Bagaimana pun Mat Himpal dibantu temannya menjelaskan bukan lambang PKI tapi bendera salah satu negara, Kepala Desa bergeming tak mau tahu.
"Ini buku atlas, kami menirunya dari sini," Mat Himpal menunjukkan buku atlas peta dunia dimana juga terdapat bendera dari negara di seluruh dunia.
Kepala Desa mengambil buku atlas dari tangan Mat Himpal, membolak balik halaman demi halaman, serta nengamati seluruh bendera. Anggota Polsek yang bersamanya juga melakukan hal yang sama. Akhirnya, "sudahlah. Lebih baik kalian lepas saja bendera tersebut daripada menuai masalah nantinya. Kami berdua cukup mengerti, namun belum tentu aparat lainnya mau mengerti, apalagi yang dari Koramil."

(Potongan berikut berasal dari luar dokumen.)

(** C37: tcp_connect fails without a trace (no slot taken, nothing leaked), or
    opens a slot that was free, leaving the others alone: the connection is in
    SYN_SENT with empty buffers, one past a fresh initial sequence number.  A
    SYN packet from this connection is handed to the driver of the first
    interface if that has a send function; if it has none nothing is sent and
    tcp_connect succeeds all the same ([connect_sends_nothing]). *)
Theorem tcp_connect_correct dest_ip dest_port s M :
  net_wf s M →
  ∃ s' r M', tcp_connect dest_ip dest_port s = Some (s', r) ∧ net_wf s' M' ∧
    (r = -1 ∧ M' = M ∧ (∀ j, abs s' j = abs s j) ∨
     ∃ i x c p, r = Z.of_nat i ∧ abs s i = None ∧ others i s s' ∧ interfaces s !! 0%nat = Some x ∧
       abs s' i = Some (opened x dest_ip dest_port s) ∧
       t_ends (opened x dest_ip dest_port s) = (local_ip c, local_port c, remote_ip c, remote_port c) ∧
       t_seq (opened x dest_ip dest_port s) = u32 (tc_seq c + 1) ∧
       wire x c TCP_SYN [] = Some p ∧ n_out s' = n_out s ++ (if if_send x then [p] else [])).
Proof.
  intros Hwf. unfold tcp_connect.
  destruct (tcp_alloc_ok s M Hwf) as [[-> _]|(s1 & i & c & M1 & -> & Hfree & W1 & O1 & C1 & Hu & Hrl & Hsl & HM & Ei & En & Eo & Ep & Eisn)]; cbn [mbind option_bind].
  { exists s, (-1), M. split; [done|]. split; [done|]. by left. }
  assert (∀ c' s2, steps i c' s1 M1 s2 → same_bufs c c' →
    ∃ s', (s ← tcp_free_connection i s2; Some (s, -1)) = Some (s', -1) ∧ net_wf s' M ∧ ∀ j, abs s' j = abs s j) as Hundo.
  { intros c' s2 [W O C B] Hs. destruct (tcp_free_ok i c' s2 M1 W C) as (s' & -> & W' & O' & A' & _); [destruct Hs as [-> _]; done|].
    exists s'. split; [done|]. assert (freed c' M1 = M) as <-.
    { rewrite <- HM. destruct Hs as (_ & _ & _ & Hb & _). unfold freed. pose proof (Hb true) as Er. pose proof (Hb false) as Es. cbn in Er, Es. by rewrite Er, Es. }
    split; [done|]. intros j. destruct (decide (j = i)) as [->|Hj]; [congruence|]. by rewrite O', O, O1. }
  destruct (Z.eqb_spec (num_interfaces s1) 0) as [E0|E0].
  { destruct (Hundo c s1) as (s' & E' & W' & A'); [by split|done|]. exists s', (-1), M. split; [done|]. split; [done|]. by left. }
  destruct (nw_if _ _ W1) as [|[x Hx]]; [done|]. rewrite Hx. cbn [mbind option_bind tcp_generate_isn].
  match goal with |- context [upd_conn i ?f (with_ports ?a ?b ?y)] => set (f0 := f); set (s2 := with_ports a b y) end.
  assert (quiet s1 s2) as Hq by (split; done). pose proof (quiet_wf _ _ _ W1 Hq (nw_heap _ _ W1)) as W2.
  pose proof (scalar_ok i c f0 s2 M1 W2 C1 Hu ltac:(done)) as S3. set (s3 := upd_conn i f0 s2) in *.
  destruct (tcp_send_packet_ok i (f0 c) TCP_SYN [] s3 M1 (st_wf _ _ _ _ _ S3) (st_conn _ _ _ _ _ S3)) as (s4 & r & -> & Hq4 & W4 & Hr & Hout).
  cbn [mbind option_bind]. assert (steps i (f0 c) s1 M1 s4) as S4.
  { destruct S3 as [W O C B]. split; [done| | |]; [|by rewrite (q_conns _ _ Hq4)|by rewrite (q_bufs _ _ Hq4)].
    eapply others_trans; [|by apply quiet_others]. eapply others_trans; [by apply quiet_others|done]. }
  destruct Hr as [-> | ->]; cbn [Z.ltb Z.compare].
  2:{ destruct (Hundo (f0 c) s4 S4 ltac:(done)) as (s' & -> & W' & A'). exists s', (-1), M. split; [done|]. split; [done|]. by left. }
  destruct (advance_ok i (f0 c) 1 s4 M1 W4 (st_conn _ _ _ _ _ S4) Hu) as (W5 & O5 & A5).
  destruct (Hout eq_refl) as (x' & p & Hx' & Hp & Ho). assert (x' = x) as -> by (cbn in Hx'; congruence).
  eexists _, _, M1. split; [reflexivity|]. split; [done|]. right. exists i, x, (f0 c), p. split; [done|]. split; [done|].
  split. { eapply others_trans; [exact O1|]. eapply others_trans; [apply S4|exact O5]. }
  split; [congruence|]. split.
  { etransitivity; [exact A5|]. f_equal. unfold advanced, opened, tcb_of. cbn. rewrite Ep, Eisn, Hrl, Hsl. unfold held.
    by destruct (recv_buf c), (send_buf c). }
  split; [cbn; by rewrite Ep|]. split; [cbn; by rewrite Eisn|]. split; [exact Hp|]. cbn. rewrite Ho. cbn. by rewrite Eo.
Qed.
Lemma built_mount fuel di joliet info root h M o :
  (if joliet : bool then has_joliet info else has_primary info) = true → catalogue fuel di joliet info = Some o →
  n_is_dir root = true → n_children root = [] → own h M (addrs root) →
  ∃ h1 root1 ret, (if joliet then iso9660_build_tree_recursive disk fuel di true (joliet_root_extent info) (joliet_root_size info) root h
       else iso9660_build_tree_recursive disk fuel di false (primary_root_extent info) (primary_root_size info) root h) = Some (h1, root1, ret) ∧
    own h1 M (addrs root1) ∧
    ((ret = 0 ∧ ∃ h' r, finish_mount root1 h1 = Some (h', r) ∧ mount_spec fuel di info h' M r) ∨
     (ret = -1 ∧ ∃ h', iso9660_node_free root1 h1 = Some h' ∧ kh_inv h' M)).
Proof.
  intros Hhas Ho Hd Hc Hown. unfold catalogue in Ho.
  assert (∃ h1 root1 ret, (if joliet then iso9660_build_tree_recursive disk fuel di true (joliet_root_extent info) (joliet_root_size info) root h
       else iso9660_build_tree_recursive disk fuel di false (primary_root_extent info) (primary_root_size info) root h) = Some (h1, root1, ret) ∧
    own h1 M (addrs root1) ∧ built o root root1 ret) as (h1 & root1 & ret & E & Hown1 & _ & Hcase) by (destruct joliet; by apply build_ok).
  exists h1, root1, ret. split; [done|]. split; [done|]. destruct Hcase as [(-> & ts & -> & Hts)| ->]; [left|right]; (split; [done|]); [|by apply node_free_ok].
  destruct (finish_mount_ok root1 h1 M Hown1) as (h' & r & E' & Hr). exists h', r. split; [done|]. destruct r as [sb|]; [|done].
  destruct Hr as [Eroot Hm]. split; [done|]. exists joliet, ts. split; [done|]. split; [done|]. by rewrite Eroot, Hts, Hc, app_nil_r.
Qed.

(** What the volume descriptors say. *)
Definition volume (di : Z) : option (Z * iso_volume_info) := volume_loop disk 48 di 16 false (mk_volume 0 0 0 0 false false).

Lemma volume_total k di lba saw info : block_device disk → is_Some (volume_loop disk k di lba saw info).
Proof.
  intros Hdisk. revert lba saw info. induction k as [|k IH]; intros lba saw info; cbn [volume_loop]; [by eexists|].
  destruct (disk di lba) as [b|] eqn:Eb; [|by eexists]. destruct (Hdisk _ _ _ Eb) as [Hlen _].
  destruct (byte_at_some b 0) as [b0 E0]; [lia|]. rewrite E0. cbn [mbind option_bind]. destruct (negb _); [by eexists|].
  destruct (le32_some b 158) as [e ->]; [lia|lia|]. destruct (le32_some b 166) as [z ->]; [lia|lia|]. cbn [mbind option_bind].
  unfold iso_is_joliet_descriptor. rewrite E0. destruct (byte_at_some b 88) as [b88 ->]; [lia|]. destruct (byte_at_some b 89) as [b89 ->]; [lia|].
  destruct (byte_at_some b 90) as [b90 ->]; [lia|]. cbn [mbind option_bind].
  destruct ((b0 =? 1) && negb saw); [apply IH|]. destruct (_ && _); [apply IH|]. destruct (b0 =? 255); [by eexists|apply IH].
Qed.

Lemma find_volume_ok di h M :
  block_device disk → kh_inv h M →
  ∃ h' ret info, iso_find_volume_info disk di h = Some (h', ret, info) ∧ kh_inv h' M ∧ (ret = 0 → volume di = Some (0, info)).
Proof.
  intros Hdisk Hi. unfold iso_find_volume_info. destruct (own_alloc h M [] ISO_BLOCK_SIZE (conj I Hi) ltac:(done)) as (h1 & r & -> & Hr). cbn [mbind option_bind].
  destruct r as [p|]; [|exists h1, (-1); eexists; split; [done|]; by destruct Hr]. destruct Hr as [HM Ho1].
  destruct (volume_total 48 di 16 false (mk_volume 0 0 0 0 false false) Hdisk) as [[ret info] Ev]. rewrite Ev. cbn [mbind option_bind].
  destruct (own_release h1 M [] p _ Ho1 HM) as (h2 & -> & [_ Hi2]). cbn [mbind option_bind]. exists h2, ret, info. split; [done|]. split; [done|].
  intros ->. exact Ev.
Qed.

Lemma mount_primary_ok fuel di info root h M :
  (has_primary info = true → is_Some (catalogue fuel di false info)) → n_is_dir root = true → n_children root = [] → own h M (addrs root) →
  ∃ h' r, mount_primary disk fuel di info root h = Some (h', r) ∧ mount_spec fuel di info h' M r.
Proof.
  intros Hcat Hd Hc Hown. unfold mount_primary. destruct (has_primary info) eqn:Ep.
  - destruct (Hcat eq_refl) as [o Ho]. destruct (built_mount fuel di false info root h M o Ep Ho Hd Hc Hown) as (h1 & root1 & ret & -> & Ho1 & Hcase).
    cbn [mbind option_bind]. destruct Hcase as [(-> & Hfin)|(-> & h2 & -> & Hi2)]; [done|]. by exists h2, None.
  - destruct (node_free_ok root h M Hown) as (h1 & -> & Hi1). by exists h1, None.
Qed.
(** A mount is found under its target, and unmounting it restores the
    mount table, its counter and the root. *)
Theorem mount_umount_roundtrip source target type s s1 :
  mounts_wf s → (length target < 64)%nat → c_str target → find_mount_by_target target s = None →
  vfs_mount source target type s = Some (s1, 0) →
  (∃ m, find_mount_by_target target s1 = Some m ∧ is_Some (mnt_root m) ∧ mnt_target m = target) ∧
  ∃ s2, vfs_umount target s1 = (s2, 0) ∧ mounts s2 = mounts s ∧ mount_slot_used s2 = mount_slot_used s ∧
    mount_count s2 = mount_count s ∧ root_mount s2 = root_mount s ∧ root_dentry s2 = root_dentry s.
Proof.
  intros Hwf Hlen Hstr Hnone Hm. pose proof (mount_wf source target type s s1 0 Hwf Hlen Hstr Hm) as Hwf1.
  destruct (mount_cases source target type s s1 0 Hwf Hm) as [(_ & _ & _ & _ & _ & Hne)|(_ & _ & slot & root & Hs & E1 & E2 & E3 & E4)]; [by destruct (Hne Hnone)|].
  set (m := mk_mount (Some root) _ _ _) in *. assert (mnt_target m = target) as Et by (cbn; unfold path_copy; apply take_ge; lia).
  pose proof (lookup_lt_Some _ _ _ Hs) as Hlt. assert (mounts s1 !! slot = Some (Some m)) as Hslot by (by rewrite E1, list_lookup_insert_eq).
  assert (∀ i m', mounts s1 !! i = Some (Some m') → path_compare (mnt_target m') target = 0 → i = slot ∧ m' = m) as Huniq.
  { intros i m' Hi Hc. assert (i = slot) as -> by (eapply (mw_distinct _ Hwf1); [done|done|by rewrite Et]). split; [done|congruence]. }
  split.
  { destruct (find_mount_by_target target s1) as [m'|] eqn:Ef.
    - apply find_by_target_some in Ef as [Hc [i Hi]]. destruct (Huniq i m' Hi Hc) as [_ ->]. exists m. split; [done|]. by split; [eexists|].
    - exfalso. apply (find_by_target_none target s1 slot m Ef Hslot). rewrite Et. apply path_compare_refl. }
  unfold vfs_umount. pose proof (find_mounted_spec 0 (mounts s1) target) as Hf. destruct (find_mounted 0 (mounts s1) target) as [i|].
  2:{ exfalso. apply (Hf slot m Hslot); [by eexists|]. rewrite Et. apply path_compare_refl. }
  destruct Hf as (_ & m' & Hi & _ & Hc). rewrite Nat.sub_0_r in Hi. destruct (Huniq i m' Hi Hc) as [-> ->].
  assert (mount_slot_used s !! slot = Some false) as Hu by (rewrite (mw_used _ Hwf), list_lookup_fmap, Hs; done).
  assert (0 ≤ mount_count s) as Hpos by (rewrite (mw_count _ Hwf); unfold live_mounts; lia).
  assert (∀ s0 : vfs H, mounts s0 = mounts s1 → mount_slot_used s0 = mount_slot_used s1 → mount_count s0 = mount_count s1 →
    <[slot := None]> (mounts s0) = mounts s ∧ <[slot := false]> (mount_slot_used s0) = mount_slot_used s ∧
    (if 0 <? mount_count s0 then mount_count s0 - 1 else mount_count s0) = mount_count s) as Hback.
  { intros s0 -> -> ->. rewrite E1, E2, E3, !list_insert_insert_eq, !list_insert_id by done. split; [done|]. split; [done|].
    destruct (Z.ltb_spec 0 (mount_count s + 1)); lia. }
  case_bool_decide as Hroot; eexists; (split; [reflexivity|]); cbn.
  - destruct (Hback s1) as (-> & -> & ->); [done..|]. do 3 (split; [done|]).
    assert (path_compare target [SLASH] = 0) as Hcr.
    { pose proof (mw_root _ Hwf1) as Hr. rewrite Hroot in Hr. destruct Hr as (m0 & Hm0 & _ & Hc0). rewrite Hslot in Hm0. injection Hm0 as <-. by rewrite Et in Hc0. }
    pose proof (mw_root _ Hwf) as Hr. destruct (root_mount s) as [j|]; [|destruct Hr as [-> _]; done].
    destruct Hr as (m0 & Hm0 & _ & Hc0). exfalso. apply (find_by_target_none target s j m0 Hnone Hm0).
    apply (path_compare_trans _ [SLASH]); [by apply (mw_live _ Hwf j m0)|by repeat constructor|done|by apply path_compare_sym].
  - destruct (Hback s1) as (-> & -> & ->); [done..|]. do 3 (split; [done|]).
    destruct (path_compare target [SLASH] =? 0); [destruct E4; congruence|done].
Qed.
End Table.

(** ** A concrete mount table *)

Definition no_disks : storage := mk_storage (λ _, -1) (λ _ _, None).

(** A CD in the drive "cd0". *)
Definition demo_cd : list Z := bytes_of_string "cd0"%string.
Definition demo_storage : storage := mk_storage (λ l, if bool_decide (l = demo_cd) then 0 else -1) demo_disk.
Definition demo_table : vfs heap :=
  mk_vfs (mk_fs None 0 0 ∅ ∅ ∅ boot_heap) demo_storage ∅ ∅ ∅ ∅ ∅ [ISO9660; RAMFS] [] [] 0 None None.
Definition demo_mnt : list Z := bytes_of_string "/mnt"%string.
Definition demo_ops : list mount_op :=
  [MMount (fst_name RAMFS) [SLASH] (fst_name RAMFS); MMount (fst_name FAT32) demo_mnt (fst_name FAT32);
   MMount (fst_name FAT32) (demo_mnt ++ [SLASH]) (fst_name RAMFS); MUmount demo_mnt;
   MMount demo_cd demo_mnt (fst_name ISO9660)].

Lemma demo_mnt_str : c_str demo_mnt.
Proof. apply (bool_decide_unpack _). vm_compute. exact I. Qed.

Lemma mount_table_invariant_witness :
  ∃ s, mount_run demo_ops (vfs_init demo_table) = Some s ∧ mounts_wf s ∧ mount_count s = 2.
Proof.
  assert (bool_decide (is_Some (mount_run demo_ops (vfs_init demo_table))) = true) as Hs by (vm_compute; reflexivity).
  destruct (mount_run demo_ops (vfs_init demo_table)) as [s|] eqn:E; [|discriminate Hs].
  assert (mount_count <$> mount_run demo_ops (vfs_init demo_table) = Some 2) as Hc by (vm_compute; reflexivity). rewrite E in Hc. injection Hc as Hc.
  exists s. split; [reflexivity|]. split; [|exact Hc]. apply (mount_table_invariant demo_table demo_ops s); [reflexivity|reflexivity|reflexivity| |exact E].
  repeat constructor; try (apply (bool_decide_unpack _); vm_compute; exact I).
Defined.

(** After these calls the file of the disc is read through the VFS, and nothing
    can be created beside it. *)
Definition demo_hello : list Z := demo_mnt ++ bytes_of_string "/HELLO.TXT"%string.
Lemma disc_file_read :
  (s ← mount_run demo_ops (vfs_init demo_table);
   '(s, f) ← vfs_open (Some demo_hello) 0 0 s;
   '(s, bytes, n) ← vfs_read f true 100 s;
   '(s, ret) ← vfs_create (demo_mnt ++ bytes_of_string "/new"%string) 0x1A4 s;
   Some (bytes, n, ret)) = Some (bytes_of_string "hello"%string, 5, - EPERM).
Proof. vm_compute. reflexivity. Qed.

(** O_TRUNC on a file of a disc hands its node to ramfs_truncate_file, which
    takes it for an inode of the RAM file system. *)
Lemma truncate_disc_file :
  (s ← mount_run demo_ops (vfs_init demo_table); vfs_open (Some demo_hello) O_TRUNC 0 s) = None.
Proof. vm_compute. reflexivity. Qed.

Lemma mount_umount_roundtrip_witness :
  ∃ s1 s2, vfs_mount (fst_name FAT32) demo_mnt (fst_name FAT32) (vfs_init demo_table) = Some (s1, 0) ∧ vfs_umount demo_mnt s1 = (s2, 0) ∧
    mounts s2 = mounts (vfs_init demo_table).
Proof.
  assert (snd <$> vfs_mount (fst_name FAT32) demo_mnt (fst_name FAT32) (vfs_init demo_table) = Some 0) as Hs by (vm_compute; reflexivity).
  destruct (vfs_mount (fst_name FAT32) demo_mnt (fst_name FAT32) (vfs_init demo_table)) as [[s1 r]|] eqn:E; [|discriminate Hs].
  assert (r = 0) as -> by (by apply (inj Some) in Hs).
  destruct (mount_umount_roundtrip (fst_name FAT32) demo_mnt (fst_name FAT32) (vfs_init demo_table) s1) as (_ & s2 & Hu & Hm & _);
    [apply vfs_init_mounts; reflexivity|vm_compute; lia|exact demo_mnt_str|vm_compute; reflexivity|exact E|].
  exists s1, s2. split; [reflexivity|]. split; [exact Hu|exact Hm].
Defined.

(** A mount whose target ends in a slash is the mount of its directory for
    [find_mount_by_target], but no path below it is resolved to it. *)
Lemma trailing_slash_unreachable :
  path_compare (demo_mnt ++ [SLASH]) demo_mnt = 0 ∧
  path_has_mount_prefix (demo_mnt ++ bytes_of_string "/a"%string) (demo_mnt ++ [SLASH]) = None.
Proof. split; vm_compute; reflexivity. Qed.

(** A target longer than the field of the mount structure is cut, and the
    check for an existing mount no longer finds it. *)
Lemma long_target_mounted_twice :
  let target := SLASH :: replicate 70 97 in
  (r1 ← vfs_mount (fst_name FAT32) target (fst_name FAT32) (vfs_init demo_table);
   r2 ← vfs_mount (fst_name RAMFS) target (fst_name RAMFS) (fst r1);
   Some (snd r1, snd r2, find_mount_by_target target (fst r2))) = Some (0, 0, None).
Proof. vm_compute. reflexivity. Qed.

(** Opening "/" without memory for the file writes through a null pointer. *)
Lemma open_root_out_of_memory {H : Type} `{!KernelHeap H} flags mode (s : vfs H) h rd d v :
  kh_alloc sizeof_file GFP_ZERO (fs_heap (v_fs s)) = Some (h, None) → root_dentry s = Some rd → dentries s !! rd = Some d → d_inode d = Some v →
  vfs_open (Some [SLASH]) flags mode s = None.
Proof.
  intros Ea Er Ed Ei. unfold vfs_open. rewrite bool_decide_eq_true_2 by done. unfold open_root, kz. rewrite Ea. cbn [mbind option_bind root_dentry with_fs].
  rewrite Er. cbn [mbind option_bind dentries with_fs]. rewrite Ed. cbn [mbind option_bind]. by rewrite Ei.
Qed.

Kepala Desa menganjurkan Mat Himpal agar melepas bendera yang berlambang palu dan arit itu.
"Baiklah kalau begitu kami mengikuti saran bapak," ujar Mat Himpal mewakili kedua temannya.
"Kalau saja pak Kepala Desa bukan membawa anggota Polsek, tapi anggota Koramil, kamu sama kedua temanmu itu bisa-bisa dimasukkan tahanan tanpa proses," timpal Tuh Kangkung menanggapi kisah Mat Himpal.
"Itulah untungnya pak Kepala Desa mau mengerti dan bersikap arif. Masih untung kalau cuma ditahan, tidak di-dor lalu dikarungi," ujar Mat Himpal bergidik membayangkan.
"Indoktrinisasi rejim Orde Baru terhadap warga terkait PKI memang sangat hebat. Mereka berhasil melekatkan stigma PKI itu berbahaya dan kejam di benak rakyat negeri ini," kata Tuh Kangkung.
"Dan hebatnya stigma tersebut masih terus melekat hingga kini pada sebagian besar rakyat, meski di era reformasi ini semua warga negara diperlakukan hak dan kewajibannya sama tak memandang apakah orangtuanya dulu terlibat ataupun pendukung serta simpatisan PKI yang datanya terdaftar di arsip instansi pemerintah," ujar Mat Himpal yang kemudian menghabiskan kopi hitamnya.